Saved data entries

--------

(* ===== verification/Proxy.v ===== *)
(** * Proxy: copies of a connection sent further (src/cascading/proxy.go,
      src/proxy.go)

    A broker may copy what it reads to another one.  A write to the copy never
    reports an error: the cascading proxy discards what it is given until a
    goroutine has connected again, the other one connects again at once, or
    not.  What the system does is an input of every step; the theorems say
    what reaches the connections. *)

From S2P Require Import Prelude Bytes GoStd.
From Stdlib Require Import ZArith Lia.

(** ** The cascading proxy *)

(** [Proxy] opens a TCP connection, so the type switch of [Write] always finds
    one.  [cc_writer] tells the connection from [ioutil.Discard];
    [cc_reconnecting] counts the goroutines in [reconnect]; [cc_received] is
    what every connection so far has received, the current one last. *)
Record cascade : Type := mkCascade {
  cc_connected : bool;
  cc_reconnecting : nat;
  cc_received : list (list byte);
}.

Definition Proxy (split dial : option error) : result cascade :=
  match split with
  | Some e => Err e
  | None => match dial with Some e => Err e | None => Ok (mkCascade true 0 [[]]) end
  end.

(** The bytes the connection takes of the last part. *)
Definition deliver (bs : list byte) (rs : list (list byte)) : list (list byte) :=
  match rev rs with [] => [] | r :: rs => rev ((r ++ bs) :: rs) end.

(** [Write]: the connection takes [n] bytes, all of them without an error. *)
Definition cascade_Write (bs : list byte) (n : nat) (err : option error) (c : cascade) :
    (nat * option error) * cascade :=
  ((length bs, None),
   if cc_connected c then
     match err with
     | None => mkCascade true (cc_reconnecting c) (deliver bs (cc_received c))
     | Some _ => mkCascade false (S (cc_reconnecting c)) (deliver (take n bs) (cc_received c))
     end
   else c).

(** A turn of [reconnect]: a failed dial is tried again. *)
Definition reconnect (err : option error) (c : cascade) : cascade :=
  match err with
  | Some _ => c
  | None => mkCascade true (pred (cc_reconnecting c)) (cc_received c ++ [[]])
  end.

Inductive cascade_event : Type :=
  | Writes (bs : list byte) (n : nat) (err : option error)
  | Dials (err : option error).

(** A goroutine can dial when there is one. *)
Definition cascade_step (c : cascade) (ev : cascade_event) : cascade :=
  match ev with
  | Writes bs n err => (cascade_Write bs n err c).2
  | Dials err => if decide (cc_reconnecting c = 0) then c else reconnect err c
  end.

Definition cascade_run (c : cascade) (evs : list cascade_event) : cascade := foldl cascade_step c evs.

Definition written (evs : list cascade_event) : list byte :=
  concat (omap (λ ev, match ev with Writes bs _ _ => Some bs | _ => None end) evs).

(** *** [io.TeeReader]

    What is read is written to the copy before it is returned, and the error
    of the write is returned in its place; the cascading proxy has none.  A
    [Read] of [n] bytes stands for one that returns [n]. *)
Definition tee_Read (n : nat) (r : reader) (w : list byte → cascade → (nat * option error) * cascade) (c : cascade) :
    (list byte * option error) * reader * cascade :=
  let bs := take n (rd_data r) in
  let err := if decide (rd_data r = []) then Some (rd_end r) else None in
  let r' := Reader (drop n (rd_data r)) (rd_end r) in
  if decide (0 < length bs) then
    let '((m, e), c') := w bs c in
    (match e with Some e => (take m bs, Some e) | None => (bs, err) end, r', c')
  else ((bs, err), r', c).

(** What a sequence of reads returns, with the calls of [Write] it makes. *)
Fixpoint tee_all (ns : list nat) (os : nat → nat * option error) (r : reader) (c : cascade) :
    list (list byte * option error) * cascade :=
  match ns with
  | [] => ([], c)
  | n :: ns =>
      let '(res, r', c') := tee_Read n r (λ bs, cascade_Write bs (os 0).1 (os 0).2) c in
      let '(rs, c'') := tee_all ns (λ k, os (S k)) r' c' in (res :: rs, c'')
  end.

(** The same reads without the copy. *)
Fixpoint read_all (ns : list nat) (r : reader) : list (list byte * option error) :=
  match ns with
  | [] => []
  | n :: ns =>
      (take n (rd_data r), if decide (rd_data r = []) then Some (rd_end r) else None) ::
      read_all ns (Reader (drop n (rd_data r)) (rd_end r))
  end.

(** Fact: copying a connection to a cascading proxy never changes what the
    broker reads from it, whatever happens to the copy. *)
Theorem tee_transparent ns os r c : (tee_all ns os r c).1 = read_all ns r.
Proof.
  revert os r c. induction ns as [|n ns IH]; intros os r c; [done|].
  cbn [tee_all read_all]. unfold tee_Read, cascade_Write. case_decide as Hl.
  - specialize (IH (λ k, os (S k)) (Reader (drop n (rd_data r)) (rd_end r))).
    match goal with |- context [tee_all ns _ _ ?c] => specialize (IH c); destruct (tee_all ns _ _ c) end.
    simpl in *. by rewrite IH.
  - specialize (IH (λ k, os (S k)) (Reader (drop n (rd_data r)) (rd_end r)) c).
    destruct (tee_all ns _ _ c). simpl in *. by rewrite IH.
Qed.

(** The stream with what was lost: after every connection a gap. *)
Definition cut (parts gaps : list (list byte)) : list byte := concat (zip_with app parts gaps).

Lemma cut_snoc ps gs p g : length ps = length gs → cut (ps ++ [p]) (gs ++ [g]) = cut ps gs ++ p ++ g.
Proof. intros. unfold cut. rewrite zip_with_app, concat_app by done. simpl. by rewrite app_nil_r. Qed.

Lemma deliver_snoc bs rs r : deliver bs (rs ++ [r]) = rs ++ [r ++ bs].
Proof. unfold deliver. rewrite rev_app_distr. simpl. by rewrite rev_involutive. Qed.

(** The invariant: the last gap is empty while the connection is up, and there
    is a reconnecting goroutine exactly when it is down. *)
Record cascade_ok (stream : list byte) (c : cascade) : Prop := {
  ck_parts : ∃ ps p gs g, cc_received c = ps ++ [p] ∧ length ps = length gs ∧ stream = cut (ps ++ [p]) (gs ++ [g]) ∧
             (cc_connected c = true → g = []);
  ck_reconnecting : cc_reconnecting c = if cc_connected c then 0 else 1;
}.

Lemma cascade_step_ok stream c ev :
  cascade_ok stream c → cascade_ok (stream ++ written [ev]) (cascade_step c ev).
Proof.
  intros [(ps & p & gs & g & Hr & Hl & -> & Hg) Hn]. unfold written. destruct ev as [bs n err|err]; cbn.
  - rewrite app_nil_r. destruct (cc_connected c) eqn:Hc.
    + rewrite (Hg eq_refl), !cut_snoc by done. destruct err as [e|]; split; simpl; try (by rewrite Hn); rewrite Hr, deliver_snoc.
      * exists ps, (p ++ take n bs), gs, (drop n bs). split_and!; [done..| |done].
        rewrite cut_snoc by done. by rewrite app_nil_r, <-!(assoc_L app), take_drop.
      * exists ps, (p ++ bs), gs, []. split_and!; [done..| |done]. rewrite cut_snoc by done.
        by rewrite !app_nil_r, <-!(assoc_L app).
    + split; [|by rewrite Hc]. exists ps, p, gs, (g ++ bs). rewrite !cut_snoc by done. rewrite Hc.
      split_and!; [done..| |done]. by rewrite <-!(assoc_L app).
  - rewrite app_nil_r. destruct (cc_connected c) eqn:Hc; rewrite Hn; simpl.
    + split; [|by rewrite Hc]. exists ps, p, gs, g. rewrite Hc. eauto.
    + destruct err as [e|]; simpl.
      * split; [|by rewrite Hc]. exists ps, p, gs, g. rewrite Hc. eauto.
      * split; simpl; [|by rewrite Hn]. exists (ps ++ [p]), [], (gs ++ [g]), [].
        rewrite Hr, !length_app, Hl. split_and!; [done..| |done].
        rewrite (cut_snoc (ps ++ [p])) by (rewrite !length_app; simpl; lia). by rewrite !app_nil_r.
Qed.

(** Fact: what was written reaches the connections of a cascading proxy in order
    and without repetition: the stream is what the first connection received,
    a gap, what the second one received, a gap, and so on, and nothing is
    missing behind the last connection while it is up; one goroutine dials
    while it is down, and never a second one. *)
Theorem cascade_parts c evs :
  Proxy None None = Ok c →
  let c' := cascade_run c evs in
  (∃ gaps, length gaps = length (cc_received c') ∧ written evs = cut (cc_received c') gaps ∧
     (cc_connected c' = true → last gaps = Some [])) ∧
  cc_reconnecting c' = if cc_connected c' then 0 else 1.
Proof.
  intros [= <-]. cbv zeta.
  assert (cascade_ok (written evs) (cascade_run (mkCascade true 0 [[]]) evs)) as [H Hn].
  { induction evs as [|ev evs IH] using rev_ind.
    - split; [|done]. by exists [], [], [], [].
    - unfold cascade_run. rewrite foldl_app. cbn [foldl].
      assert (written (evs ++ [ev]) = written evs ++ written [ev]) as ->
        by (unfold written; by rewrite omap_app, concat_app).
      by apply cascade_step_ok. }
  split; [|done]. destruct H as (ps & p & gs & g & Hr & Hl & Hs & Hg).
  exists (gs ++ [g]). rewrite Hr, !length_app, last_snoc. simpl. split_and!; [lia|done|].
  intros Hc. by rewrite (Hg Hc).
Qed.

(** ** The proxy of proxy.go

    [flusher] is what [gzip.Writer] implements and a [net.Conn] does not. *)
Inductive proxy_writer : Type :=
  | Plain (conn : nat)
  | Gzip (conn : nat) (level : Z).

Definition is_flusher (w : proxy_writer) : bool := match w with Gzip _ _ => true | Plain _ => false end.

Record proxy : Type := mkProxy { px_conn : nat; px_level : Z; px_writer : proxy_writer }.

Definition NoCompression : Z := 0.
Definition BestSpeed : Z := 1.
Definition BestCompression : Z := 9.
Definition DefaultCompression : Z := -1.

Definition DialProxy (dial : option error) (e : string) : result proxy :=
  match dial with
  | Some err => Err err
  | None =>
      let '(level, z) :=
        if decide (e = "no") then (NoCompression, true)
        else if decide (e = "speed") then (BestSpeed, true)
        else if decide (e = "best") then (BestCompression, true)
        else if decide (e = "default") then (DefaultCompression, true)
        else (0%Z, false) in
      Ok (mkProxy 0 level (if z then Gzip 0 level else Plain 0))
  end.

(** What the writer does with the bytes: a failed write is temporary (or not
    one of the network), or permanent, with the result of the new dial. *)
Inductive write_result : Type :=
  | Accepted
  | Temporary
  | Permanent (redial : option error).

Definition proxy_Write (bs : list byte) (o : write_result) (p : proxy) : (nat * option error) * proxy :=
  ((length bs, None),
   match o with
   | Accepted | Temporary | Permanent (Some _) => p
   | Permanent None =>
       let c := S (px_conn p) in
       let w := Plain c in
       mkProxy c (px_level p) (if is_flusher w then Gzip c (px_level p) else w)
   end).

Definition proxy_run (p : proxy) (ws : list (list byte * write_result)) : proxy :=
  foldl (λ p '(bs, o), (proxy_Write bs o p).2) p ws.

Lemma proxy_run_app p ws ws' : proxy_run p (ws ++ ws') = proxy_run (proxy_run p ws) ws'.
Proof. apply foldl_app. Qed.

Lemma proxy_plain p ws c : px_writer p = Plain c → ∃ c', px_writer (proxy_run p ws) = Plain c'.
Proof.
  revert p c. induction ws as [|[bs o] ws IH]; intros p c Hp; [by exists c|].
  cbn [proxy_run foldl]. destruct o as [| |[]]; by eapply IH.
Qed.

(** Fact: a compressed copy is compressed until the first time it connects again
    and never after: the bytes that follow go out as they are, whatever the
    level asked for. *)
Theorem proxy_loses_compression e p ws bs ws' :
  e ∈ ["no"; "speed"; "best"; "default"] → DialProxy None e = Ok p →
  Forall (λ w, w.2 ≠ Permanent None) ws →
  px_writer (proxy_run p ws) = Gzip 0 (px_level p) ∧
  ∃ c, px_writer (proxy_run p (ws ++ (bs, Permanent None) :: ws')) = Plain c.
Proof.
  intros He Hp Hws.
  assert (px_writer p = Gzip 0 (px_level p)) as Hw.
  { revert Hp. unfold DialProxy. rewrite !elem_of_cons in He.
    destruct He as [-> |[-> |[-> |[-> |[]%elem_of_nil]]]]; by intros [= <-]. }
  clear Hp He. assert (proxy_run p ws = p) as Hsame.
  { induction Hws as [|[b o] ws Ho _ IH]; [done|]. cbn [proxy_run foldl].
    by destruct o as [| |[]]. }
  rewrite proxy_run_app, Hsame. split; [done|]. cbn [proxy_run foldl].
  by eapply (proxy_plain (proxy_Write bs (Permanent None) p).2).
Qed.

(** ** Examples *)

Lemma cascade_parts_witness :
  let c' := cascade_run (mkCascade true 0 [[]])
    [Writes [x01; x02] 2 None; Writes [x03; x04] 1 (Some EOF); Writes [x05] 0 None; Dials None; Writes [x06] 1 None] in
  (∃ gaps, length gaps = length (cc_received c') ∧
     [x01; x02; x03; x04; x05; x06] = cut (cc_received c') gaps ∧
     (cc_connected c' = true → last gaps = Some [])) ∧
  cc_reconnecting c' = if cc_connected c' then 0 else 1.
Proof.
  apply (cascade_parts (mkCascade true 0 [[]])
    [Writes [x01; x02] 2 None; Writes [x03; x04] 1 (Some EOF); Writes [x05] 0 None; Dials None; Writes [x06] 1 None]).
  done.
Defined.

Lemma proxy_loses_compression_witness :
  px_writer (proxy_run (mkProxy 0 9 (Gzip 0 9)) [([x01], Accepted)]) = Gzip 0 9 ∧
  ∃ c, px_writer (proxy_run (mkProxy 0 9 (Gzip 0 9)) ([([x01], Accepted)] ++ ([x02], Permanent None) :: [([x03], Accepted)])) = Plain c.
Proof.
  apply (proxy_loses_compression "best"); [set_solver|done|]. apply Forall_singleton. done.
Defined.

--------

The line containing "Forall (λ w, w.2 ≠ Permanent None) ws →" and every line after it, through the last one above, should be written out word for word.

  Forall (λ w, w.2 ≠ Permanent None) ws →
  px_writer (proxy_run p ws) = Gzip 0 (px_level p) ∧
  ∃ c, px_writer (proxy_run p (ws ++ (bs, Permanent None) :: ws')) = Plain c.
Proof.
  intros He Hp Hws.
  assert (px_writer p = Gzip 0 (px_level p)) as Hw.
  { revert Hp. unfold DialProxy. rewrite !elem_of_cons in He.
    destruct He as [-> |[-> |[-> |[-> |[]%elem_of_nil]]]]; by intros [= <-]. }
  clear Hp He. assert (proxy_run p ws = p) as Hsame.
  { induction Hws as [|[b o] ws Ho _ IH]; [done|]. cbn [proxy_run foldl].
    by destruct o as [| |[]]. }
  rewrite proxy_run_app, Hsame. split; [done|]. cbn [proxy_run foldl].
  by eapply (proxy_plain (proxy_Write bs (Permanent None) p).2).
Qed.

(** ** Examples *)

Lemma cascade_parts_witness :
  let c' := cascade_run (mkCascade true 0 [[]])
    [Writes [x01; x02] 2 None; Writes [x03; x04] 1 (Some EOF); Writes [x05] 0 None; Dials None; Writes [x06] 1 None] in
  (∃ gaps, length gaps = length (cc_received c') ∧
     [x01; x02; x03; x04; x05; x06] = cut (cc_received c') gaps ∧
     (cc_connected c' = true → last gaps = Some [])) ∧
  cc_reconnecting c' = if cc_connected c' then 0 else 1.
Proof.
  apply (cascade_parts (mkCascade true 0 [[]])
    [Writes [x01; x02] 2 None; Writes [x03; x04] 1 (Some EOF); Writes [x05] 0 None; Dials None; Writes [x06] 1 None]).
  done.
Defined.

Lemma proxy_loses_compression_witness :
  px_writer (proxy_run (mkProxy 0 9 (Gzip 0 9)) [([x01], Accepted)]) = Gzip 0 9 ∧
  ∃ c, px_writer (proxy_run (mkProxy 0 9 (Gzip 0 9)) ([([x01], Accepted)] ++ ([x02], Permanent None) :: [([x03], Accepted)])) = Plain c.
Proof.
  apply (proxy_loses_compression "best"); [set_solver|done|]. apply Forall_singleton. done.
Defined.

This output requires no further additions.